--- DATASET ---

(** What [fill_sac] does to entry [idx], for any set of gases: an entry that
    already carries a SAC value is skipped, one without pressure data for
    the set stays at 0, and any other gets the rate of [sac_between] over
    the window found. *)
Lemma fill_sac_spec (es : list plot_data) (idx : nat) (gases : Z) :
  (idx < List.length es)%nat -> gas_set gases ->
  let entry := entry_at es idx in
  let entry' := entry_at (fill_sac es idx gases) idx in
  let gases' := have_pressures entry gases in
  let first := fst (window es idx gases') in
  let last := snd (window es idx gases') in
  (sac entry <> 0 -> fill_sac es idx gases = es) /\
  (sac entry = 0 -> no_pressure_data entry gases -> sac entry' = 0) /\
  (sac entry = 0 -> ~ no_pressure_data entry gases ->
     sac entry' = sac_between es first last gases' /\
     (first = last \/ airuse_between (entry_at es first) (entry_at es last) gases' = 0 ->
      sac entry' = 0) /\
     ((0 < pressuretime_between es first last)%Q -> 0 <= sac entry')).
Proof.
  intros Hidx Hset entry entry' gases' first last.
  split; [|split].
  - intros Hsac. unfold fill_sac. fold entry.
    destruct (Z.eqb_spec (sac entry) 0); [contradiction|reflexivity].
  - intros Hsac Hnone. unfold entry', fill_sac. fold entry. rewrite Hsac. cbn [Z.eqb negb].
    apply have_pressures_none in Hnone; [|exact Hset]. rewrite Hnone. cbn [Z.eqb].
    exact Hsac.
  - intros Hsac Hsome.
    assert (Hg : gases' <> 0).
    { intros Hz. apply Hsome. apply have_pressures_none; assumption. }
    assert (Heq : sac entry' = sac_between es first last gases').
    { unfold entry', fill_sac. fold entry gases'. rewrite Hsac. cbn [Z.eqb negb].
      destruct (Z.eqb_spec gases' 0); [contradiction|].
      unfold first, last. destruct (window es idx gases') as [f l]. cbn [fst snd].
      rewrite entry_at_alter by exact Hidx. apply sac_set_sac. }
    split; [exact Heq|]. split.
    + intros Hz. rewrite Heq. apply sac_between_zero, Hz.
    + intros Hpt. rewrite Heq. apply sac_between_nonneg, Hpt.
Qed.

(** *** The loop of [calculate_sac] *)

(** The gas mix with its helpers [same_gasmix] and [get_gasmix] (which
    moves the event cursor [ev] along), and the mix of each cylinder. *)
Variable gasmix : Type.
Variable gasmix_invalid : gasmix.
Variable same_gasmix : gasmix -> gasmix -> bool.
Variable cylinder_gasmix : nat -> gasmix.
Variable get_gasmix : Z -> list event.t -> gasmix -> gasmix * list event.t.

(** One turn of the loop of [matching_gases]: [gases |= 1 << i]. *)
Definition add_matching (mix : gasmix) (gases : Z) (i : nat) : Z :=
  if same_gasmix mix (cylinder_gasmix i) then Z.lor gases (Z.shiftl 1 (Z.of_nat i)) else gases.

(** [matching_gases]: the bitmap of the cylinders that match the mix. *)
Definition matching_gases (mix : gasmix) : Z :=
  fold_left (add_matching mix) (seq 0 MAX_CYLINDERS) 0.

(** The variables [gasmix], [ev] and [gases] of [calculate_sac]. *)
Record gas_cursor : Type := mk_gas_cursor {
  current_mix : gasmix;
  current_ev : list event.t;
  current_gases : Z
}.

Definition first_cursor : gas_cursor :=
  {| current_mix := gasmix_invalid; current_ev := []; current_gases := 0 |}.

(** The first statements of the loop body, for an entry at time [sec_]. *)
Definition next_gases (c : gas_cursor) (sec_ : Z) : gas_cursor :=
  let '(newmix, ev') := get_gasmix sec_ (current_ev c) (current_mix c) in
  if negb (same_gasmix newmix (current_mix c))
  then {| current_mix := newmix; current_ev := ev'; current_gases := matching_gases newmix |}
  else {| current_mix := current_mix c; current_ev := ev'; current_gases := current_gases c |}.

(** One turn of [for (int i = 0; i < pi->nr; i++)]. *)
Definition sac_step (st : list plot_data * gas_cursor) (i : nat) : list plot_data * gas_cursor :=
  let c := next_gases (snd st) (sec (entry_at (fst st) i)) in
  (fill_sac (fst st) i (current_gases c), c).

(** [calculate_sac]: the entries after the call. *)
Definition calculate_sac (es : list plot_data) : list plot_data :=
  fst (fold_left sac_step (seq 0 (List.length es)) (es, first_cursor)).

(** The set of cylinders that match the gas mix in use at entry [idx]. *)
Definition active_gases (es : list plot_data) (idx : nat) : Z :=
  current_gases
    (fold_left (fun c i => next_gases c (sec (entry_at es i))) (seq 0 (S idx)) first_cursor).

(** An entry with its SAC value blanked: what the estimator reads of the
    entries other than the one it fills. *)
Definition blank (e : plot_data) : plot_data := set_sac 0 e.

Lemma blank_reads e :
  depth (blank e) = depth e /\ sec (blank e) = sec e /\ pressure (blank e) = pressure e.
Proof. destruct e; repeat split; reflexivity. Qed.

Lemma blank_set_sac v e : blank (set_sac v e) = blank e.
Proof. destruct e; reflexivity. Qed.

Lemma entry_at_blank es k : entry_at (map blank es) k = blank (entry_at es k).
Proof.
  unfold entry_at. rewrite list_lookup_fmap. destruct (es !! k); reflexivity.
Qed.

Lemma GET_PRESSURE_blank e i : GET_PRESSURE (blank e) i = GET_PRESSURE e i.
Proof.
  unfold GET_PRESSURE, SENSOR_PRESSURE, INTERPOLATED_PRESSURE.
  destruct (blank_reads e) as (_ & _ & ->). reflexivity.
Qed.

Lemma have_pressures_blank e gases : have_pressures (blank e) gases = have_pressures e gases.
Proof.
  unfold have_pressures. generalize (seq 0 MAX_CYLINDERS). intros l. revert gases.
  induction l as [|i l IH]; intros gases; [reflexivity|]. cbn [fold_left].
  unfold drop_unread at 2 4. rewrite GET_PRESSURE_blank. apply IH.
Qed.

Lemma go_back_blank es time gases idx :
  go_back (map blank es) time gases idx = go_back es time gases idx.
Proof.
  induction idx as [|idx IH]; [reflexivity|]. cbn [go_back].
  rewrite !entry_at_blank, have_pressures_blank.
  destruct (blank_reads (entry_at es idx)) as (-> & -> & _).
  destruct (blank_reads (entry_at es (S idx))) as (-> & _ & _).
  rewrite IH. reflexivity.
Qed.

Lemma go_forward_blank fuel es time gases last :
  go_forward fuel (map blank es) time gases last = go_forward fuel es time gases last.
Proof.
  revert last. induction fuel as [|fuel IH]; intros last; [reflexivity|]. cbn [go_forward].
  rewrite !entry_at_blank, have_pressures_blank, length_map.
  destruct (blank_reads (entry_at es last)) as (-> & _ & _).
  destruct (blank_reads (entry_at es (S last))) as (-> & -> & _).
  rewrite IH. reflexivity.
Qed.

Lemma window_blank es idx gases : window (map blank es) idx gases = window es idx gases.
Proof.
  unfold window. rewrite length_map, !entry_at_blank.
  destruct (blank_reads (entry_at es idx)) as (_ & -> & _).
  rewrite go_back_blank.
  destruct (blank_reads (entry_at es (go_back es (sec (entry_at es idx) - 30) gases idx)))
    as (_ & -> & _).
  rewrite go_forward_blank. reflexivity.
Qed.

Lemma airuse_between_blank a b gases :
  airuse_between (blank a) (blank b) gases = airuse_between a b gases.
Proof.
  unfold airuse_between. generalize (seq 0 MAX_CYLINDERS) 0. intros l.
  induction l as [|i l IH]; intros acc; [reflexivity|]. cbn [fold_left].
  unfold add_cyluse at 2 4. rewrite !GET_PRESSURE_blank. apply IH.
Qed.

Lemma integrate_blank es first n acc :
  integrate (map blank es) first n acc = integrate es first n acc.
Proof.
  revert first acc. induction n as [|n IH]; intros first acc; [reflexivity|]. cbn [integrate].
  rewrite !entry_at_blank.
  destruct (blank_reads (entry_at es first)) as (-> & -> & _).
  destruct (blank_reads (entry_at es (S first))) as (-> & -> & _).
  apply IH.
Qed.

Lemma sac_between_blank es first last gases :
  sac_between (map blank es) first last gases = sac_between es first last gases.
Proof.
  unfold sac_between, pressuretime_between.
  rewrite !entry_at_blank, airuse_between_blank, integrate_blank. reflexivity.
Qed.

---

From the very first line of the records down to the line with "Lemma fill_sac_spec (es", please write out each line exactly, including both ends and no other lines.

(** What [fill_sac] does to entry [idx], for any set of gases: an entry that
    already carries a SAC value is skipped, one without pressure data for
    the set stays at 0, and any other gets the rate of [sac_between] over
    the window found. *)
Lemma fill_sac_spec (es : list plot_data) (idx : nat) (gases : Z) :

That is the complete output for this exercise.